So there we have it … my client is listed on a deed with his two siblings and his mother as a joint tenants with right of survivorship (see California Civil Code §683 at http://www.leginfo.ca.gov). In such a case, the survivors are said to take title by operation of law.
The joint tenancy deed creates the rights in the property. By including a survivorship right, any other joint tenant alive when another joint tenant dies takes the deceased joint tenant’s share. In this case, there were four joint tenants. One died. Each joint tenant went from owning an undivided 25% interest in the real property to an undivided 1/3 interest in the real property.
The way the property is transferred when there has been a death is to record a document entitled “Affidavit Death of Joint Tenant”. A certified copy of the death certificate is attached to the Affidavit. Anyone can sign the Affidavit; so long as the joint tenant has really died (ergo the requirement for a certified copy of the death certificate to be recorded with the Affidavit). Upon recording, the other joint tenants own the property exclusively, no probate required by anyone (see California Probate Code §210 at http://www.leginfo.ca.gov)
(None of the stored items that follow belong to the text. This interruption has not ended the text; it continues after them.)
Lemma substr_app s a b c : a ≤ b ≤ c → substr s a (c - a) = substr s a (b - a) ++ substr s b (c - b).
Proof.
  intros H. unfold substr. replace (c - a) with ((b - a) + (c - b)) by lia.
  rewrite <- take_take_drop. f_equal. rewrite drop_drop. do 2 f_equal. lia.
Qed.

Lemma substr_one s i c : s !! i = Some c → substr s i 1 = [c].
Proof. intros Hi. unfold substr. by rewrite (drop_S s c i Hi). Qed.

Lemma join_concat ts t :
  concat ((λ t, t ++ [","%char]) <$> ts) ++ t = join (ts ++ [t]).
Proof.
  induction ts as [|u ts IH]; [done|]. rewrite fmap_cons. cbn [concat].
  rewrite <- !app_assoc, IH. simpl.
  by destruct (ts ++ [t]) eqn:E; [destruct ts|].
Qed.

Fixpoint braces_end (from : nat) (bes : list BraceExpansion) : nat :=
  match bes with
  | [] => from
  | be :: bes => braces_end (be_start be + be_length be) bes
  end.

Lemma braces_wf_snoc s from bes be :
  braces_wf s from bes → braces_end from bes ≤ be_start be →
  be_start be + be_length be ≤ length s → terms be ≠ [] →
  substr s (be_start be) (be_length be) = "{"%char :: join (terms be) ++ ["}"%char] →
  braces_wf s from (bes ++ [be]) ∧ braces_end from (bes ++ [be]) = be_start be + be_length be.
Proof.
  revert from. induction bes as [|b bes IH]; intros from Hwf Hend H1 H2 H3; simpl in *; [done|].
  destruct Hwf as (? & ? & ? & ? & Hwf). destruct (IH _ Hwf Hend H1 H2 H3) as [? ?]. done.
Qed.

Lemma skip_bracket_bound fuel s i j :
  skip_bracket fuel s i = Ok j → i ≤ j ∧ (i ≤ length s → j ≤ length s).
Proof.
  revert i. induction fuel as [|fuel IH]; intros i; simpl; [done|].
  case_decide; [intros [= <-]; lia|]. unfold at_. destruct (s !! i) as [c|] eqn:E; [|done]. simpl.
  apply lookup_lt_Some in E. case_decide; [intros [= <-]; lia|].
  intros Hr. pose proof (IH _ Hr) as [H1 H2]. case_decide; [|lia].
  split; [lia|]. intros _. destruct (decide (S (S i) ≤ length s)) as [|Hgt]; [lia|].
  exfalso. destruct fuel as [|fuel]; [done|]. simpl in Hr. rewrite decide_False in Hr by lia.
  unfold at_ in Hr. by rewrite lookup_ge_None_2 in Hr by lia.
Qed.
(* ===== verification/GlobMatch.v ===== *)
(** * Glob patterns: matching

    Theorems about [expand], [GlobPattern::create] and [GlobPattern::match] of
    src/support/glob_pattern.cpp: what a character range denotes, which literal
    patterns are accepted and what they match, and the equivalence of the
    backtracking matcher with the declarative meaning of [*] and [?] inside one
    path segment. *)
From S2P Require Import Prelude Glob.
Local Open Scope nat_scope.

(** ** Character ranges *)

Lemma code_char n : (0 ≤ n < 256)%Z → code (ascii_of_N (Z.to_N n)) = n.
Proof. intros Hn. unfold code. rewrite N_ascii_embedding by lia. lia. Qed.

Lemma code_inj a b : code a = code b → a = b.
Proof.
  unfold code. intros H. rewrite <- (ascii_N_embedding a), <- (ascii_N_embedding b). f_equal. lia.
Qed.

Lemma char_value_ascii cs c : (code c < 128)%Z → char_value cs c = code c.
Proof. intros Hc. unfold char_value. rewrite bool_decide_eq_false_2 by lia. by rewrite andb_false_r. Qed.

Lemma range_loop_spec cs fuel c c_end bv :
  (code c_end < 127)%Z → (code c ≤ code c_end + 1)%Z →
  (code c_end + 1 - code c < Z.of_nat fuel)%Z → (0 ≤ bv)%Z →
  ∃ bv', range_loop cs fuel c c_end bv = Ok bv' ∧ (0 ≤ bv')%Z ∧
    ∀ d, Z.testbit bv' (code d) = true ↔
         Z.testbit bv (code d) = true ∨ (code c ≤ code d ≤ code c_end)%Z ∧ d ≠ "/"%char.
Proof.
  intros Hend. revert c bv. induction fuel as [|fuel IH]; intros c bv Hc Hf Hbv; [lia|].
  cbn [range_loop]. pose proof (code_range c). pose proof (code_range c_end).
  rewrite !char_value_ascii by lia. case_decide as E.
  2: { exists bv. split_and!; [done|done|]. intros d. split; [by left|]. intros [?|[? _]]; [done|lia]. }
  assert (code (char_succ c) = code c + 1)%Z as Hs.
  { unfold char_succ. rewrite code_char by (apply Z.mod_pos_bound; lia). apply Z.mod_small. lia. }
  set (o := if decide (c = "/"%char) then Ok bv else set_char cs bv c).
  assert (∃ bv1, o = Ok bv1 ∧ (0 ≤ bv1)%Z ∧ ∀ d, Z.testbit bv1 (code d) = true ↔
            Z.testbit bv (code d) = true ∨ d = c ∧ d ≠ "/"%char) as (bv1 & -> & Hbv1 & Hb1).
  { unfold o. case_decide as Ec; [exists bv; split_and!; try done; naive_solver|].
    unfold set_char. rewrite char_value_ascii, decide_True by lia. eexists. split_and!; [done| |].
    - apply Z.lor_nonneg. split; [done|]. apply Z.shiftl_nonneg. lia.
    - intros d. rewrite Z.setbit_eqb by lia. rewrite orb_true_iff, Z.eqb_eq.
      split; [intros [Hd|Hd]|intros [Hd|[-> _]]]; auto.
      right. symmetry in Hd. apply code_inj in Hd. by subst. }
  cbn [Res_bind]. destruct (IH (char_succ c) bv1) as (bv' & -> & Hbv' & Hb'); [lia|lia|done|].
  exists bv'. split_and!; [done|done|]. intros d. rewrite Hb', Hb1, Hs. split.
  - intros [[?|[-> ?]]|[? ?]]; [by left|right; split; [lia|done]|right; split; [lia|done]].
  - intros [?|[? ?]]; [by left; left|]. destruct (decide (d = c)) as [->|Hne]; [by left; right|].
    right. split; [|done]. assert (code d ≠ code c) by (intros Hx; by apply Hne, code_inj). lia.
Qed.
(** The second critical section of [commit]. *)
Definition commit_publish (pending : PendingEntry) (status0 : file_status) : M W bytes :=
  let! found := find_namespace (p_ns pending) in
  match found with
  | None => unexpected invalid_argument
  | Some ns_state =>
    let final_path := blob_path ns_state (p_key pending) in
    let! status := publish (p_ns pending) ns_state pending final_path status0 in
    let old_size := from_option e_size 0 (entries ns_state !! p_key pending) in
    let! stamp := next_stamp in
    let updated := mkNamespace (config ns_state) (dir ns_state)
      (<[p_key pending := mkEntry (st_size status) stamp]> (entries ns_state))
      (u64 (total_size ns_state + (st_size status - old_size))) in
    let! kept := (if decide (ns_policy (config ns_state) = LRU)
                  then evict_locked updated (p_key pending) else ret updated) in
    do! modify (set_ns (p_ns pending) kept) in
    do! (if decide (ns_policy (config ns_state) ≠ Scratch)
         then do! modify (set_dirty true) in
              modify (λ s, set_changes (u32 (changes_since_checkpoint s + 1)) s)
         else ret ()) in
    ret final_path
  end.

Definition commit (pending : PendingEntry) : M W bytes :=
  let! status := commit_prepare pending in
  let! final_path := commit_publish pending status in
  do! maybe_checkpoint in
  ret final_path.

Definition abort (pending : PendingEntry) : M W unit :=
  if decide (p_tmp_path pending = []) then ret ()
  else do! call (os_remove (p_tmp_path pending)) in ret ().

(** The critical section of [invalidate]: whether it got to the end. *)
Definition invalidate_locked (ns key : bytes) : M W bool :=
  let! found := find_namespace ns in
  match found with
  | None => ret false
  | Some ns_state =>
    match entries ns_state !! key with
    | None => ret false
    | Some entry =>
      do! call (os_remove (blob_path ns_state key)) in
      do! modify (set_ns ns (mkNamespace (config ns_state) (dir ns_state)
                    (delete key (entries ns_state))
                    (u64 (total_size ns_state - e_size entry)))) in
      do! (if decide (ns_policy (config ns_state) ≠ Scratch)
           then do! modify (set_dirty true) in
                modify (λ s, set_changes (u32 (changes_since_checkpoint s + 1)) s)
           else ret ()) in
      ret true
    end
  end.

Definition invalidate (ns key : bytes) : M W unit :=
  let! changed := invalidate_locked ns key in
  if changed : bool then maybe_checkpoint else ret ().

(** The keys handed to the callback of [for_each_key]. *)
Definition snapshot_keys (ns : bytes) : M W (list bytes) :=
  let! found := find_namespace ns in
  match found with
  | None => ret []
  | Some ns_state => ret (strmap_iter (entries ns_state)).*1
  end.

Definition for_each_key (ns : bytes) (fn : bytes → M W unit) : M W unit :=
  let! keys := snapshot_keys ns in each keys fn.

Definition base_dir : M W bytes := let! s := get in ret (base s).

Definition checkpoint : M W unit := checkpoint_locked.

Definition shutdown : M W unit :=
  do! checkpoint_locked in
  let! s := get in
  do! remove_all depth (tmp_dir s) in
  each (strmap_iter (namespaces s)) (λ e,
    if decide (ns_policy (config e.2) = Scratch)
    then do! remove_all depth (dir e.2) in ret ()
    else ret ()).

End Store.
(* ===== verification/CacheTheorems.v ===== *)
(** * Theorems of the blob store for every behaviour of the file system

    Accounting and temporary paths over all runs, least-recently-used eviction,
    and that a committed blob is found again. *)
From stdpp Require Import pretty sorting.
From S2P Require Import Prelude CacheStore CacheInvariant CachePlatform.
Local Open Scope Z_scope.
Local Open Scope cpp_scope.

(** ** Temporary names *)

Definition is_digit (c : ascii) : Prop := 48 ≤ code c ≤ 57.

Lemma pretty_N_go_digits x s :
  Forall is_digit (str s) → Forall is_digit (str (pretty_N_go x s)).
Proof.
  revert s. induction (N.lt_wf_0 x) as [x _ IH]; intros s Hs.
  destruct (decide (x = 0)%N) as [->|]; [by rewrite pretty_N_go_0|].
  rewrite pretty_N_go_step by lia. apply IH; [apply N.div_lt; lia|].
  constructor; [|done]. unfold is_digit, pretty_N_char. by repeat case_match.
Qed.

Lemma decimal_digits n : 0 ≤ n → Forall is_digit (decimal n).
Proof.
  intros Hn. unfold decimal, pretty, pretty_Z. destruct n as [|n|n]; [|..|lia].
  - by repeat constructor.
  - unfold pretty, pretty_positive, pretty, pretty_N. case_decide; [done|].
    by apply pretty_N_go_digits.
Qed.

Lemma decimal_inj n m : decimal n = decimal m → n = m.
Proof.
  unfold decimal, str. intros Heq. apply (inj pretty).
  rewrite <- (String.string_of_list_ascii_of_string (pretty n)), Heq.
  apply String.string_of_list_ascii_of_string.
Qed.

Lemma digits_prefix (a b x y : bytes) :
  Forall is_digit a → Forall is_digit b →
  match x with [] => True | c :: _ => c = "."%char end →
  match y with [] => True | c :: _ => c = "."%char end →
  a ++ x = b ++ y → a = b.
Proof.
  assert (¬ is_digit ".") as Hdot by (unfold is_digit; vm_compute; intuition congruence).
  revert b. induction a as [|c a IH]; intros b Ha Hb Hx Hy Heq; simpl in *.
  - destruct b as [|c b]; [done|]. subst x. simpl in Hx. subst c. by inv Hb.
  - destruct b as [|c' b]; simpl in *.
    + subst y. simpl in Hy. subst c. by inv Ha.
    + inv Ha. inv Hb. simplify_eq. f_equal. by apply IH.
Qed.

Lemma decimal_slash n : 0 ≤ n → "/"%char ∉ decimal n.
Proof.
  intros Hn Hin. pose proof (decimal_digits n Hn) as Hd. rewrite Forall_forall in Hd.
  specialize (Hd _ Hin). unfold is_digit in Hd. vm_compute in Hd. intuition congruence.
Qed.

Lemma pretty_N_go_nonempty x s : str s ≠ [] → str (pretty_N_go x s) ≠ [].
Proof.
  revert s. induction (N.lt_wf_0 x) as [x _ IH]; intros s Hs.
  destruct (decide (x = 0)%N) as [->|]; [by rewrite pretty_N_go_0|].
  rewrite pretty_N_go_step by lia. apply IH; [apply N.div_lt; lia|done].
Qed.

Lemma decimal_nonempty n : 0 ≤ n → decimal n ≠ [].
Proof.
  intros Hn. unfold decimal, pretty, pretty_Z. destruct n as [|n|n]; [done|..|lia].
  unfold pretty, pretty_positive, pretty, pretty_N. case_decide; [done|].
  rewrite pretty_N_go_step by lia. by apply pretty_N_go_nonempty.
Qed.

(** Appending different plain names to a directory gives different paths. *)
Definition append_injective {W} `{Platform W} : Prop :=
  ∀ d a b, good_name a → good_name b → path_append d a = path_append d b → a = b.

Lemma mem_listing_distinct : listing_distinct (W := MemFs).
Proof. intros d w. apply mem_children_distinct. Qed.

Lemma mem_append_injective : append_injective (W := MemFs).
Proof. intros d a b _ _. simpl. by intros [= ?]%(inj (app d)). Qed.

(** ** A concrete run

    Two namespaces, one of them with a budget of three bytes. *)
Definition write_file (p c : bytes) (w : MemFs) : MemFs :=
  mkMemFs (<[p := c]> (mem_files w)) (mem_dirs w) (mem_locked w) (mem_clock w).

Definition fresh_mem : Sys MemFs := mkSys default_state (mkMemFs ∅ ∅ ∅ 1000).

Definition demo_pch : CacheNamespace := mkCacheNamespace (str "pch") (str ".pch") LRU 3.

Definition demo0 : Sys MemFs :=
  let '(r, s) := open false 8 (str "r") 1 fresh_mem in
  mkSys (match r with Ok st => st | _ => default_state end) (world s).
Definition demo1 : Sys MemFs := (run_op false 8 (ORegister demo_pch) demo0).2.
Definition demo2 : Sys MemFs := (begin_store false (str "pch") (str "k1") demo1).2.
Definition demo3 : Sys MemFs :=
  mkSys (store demo2) (write_file (str "r/cache/v1/tmp/42/0.pch") (str "ab") (world demo2)).
Definition demo_pending : PendingEntry :=
  mkPendingEntry (str "pch") (str "k1") (str "r/cache/v1/tmp/42/0.pch").
Definition demo4 : Sys MemFs :=
  (run_op false 8 (OCommitPublish demo_pending (FileStatus regular_file 2 0)) demo3).2.

Lemma demo3_reach : reach false 8 [str "r/cache/v1/tmp/42/0.pch"] demo3.
Proof.
  apply (reach_env false 8 _ demo2).
  apply (reach_begin false 8 [] demo1 (str "pch") (str "k1") demo_pending);
    [|vm_compute; reflexivity|vm_compute; eauto].
  apply (reach_op false 8 _ demo0); [|split; [vm_compute; set_solver|done]].
  apply (reach_open false 8 fresh_mem (str "r") 1 (store demo0) (mkSys default_state (world demo0))).
  vm_compute. reflexivity.
Qed.

Lemma demo_reach : reach false 8 [str "r/cache/v1/tmp/42/0.pch"] demo4.
Proof. apply (reach_op false 8 _ demo3); [apply demo3_reach|done]. Qed.

(** ** Accounting and temporary paths *)

(** In every state any interleaving of the store's operations can reach,
    whatever the file system answers and other processes do to it, the accounted
    size of each namespace is the sum of the sizes of its entries modulo 2^64 (the
    subtraction [status.getSize() - entry.size] may wrap), and each namespace is
    stored under its own name. *)
Theorem accounting_exact {W} `{Platform W} ndebug depth issued (s : Sys W) name ns :
  listing_distinct → reach ndebug depth issued s → namespaces (store s) !! name = Some ns →
  total_size ns = u64 (blob_sum (entries ns)) ∧ ns_name (config ns) = name.
Proof.
  intros Hd Hr Hns. destruct (reach_acct _ _ _ _ Hd Hr) as [Hall _].
  by apply Hall in Hns as (? & ? & _).
Qed.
And that’s the point, isn’t it? A disinheritance clause in a will controls who will benefit from a probate. Since the joint tenancy with right of survivorship property is not subject to probate (by operation of law, remember?), the disinheritance clause does not apply and my client took his share of the real property. The moral of the story is that if you intend to disinherit someone, you better not own real property jointly with them.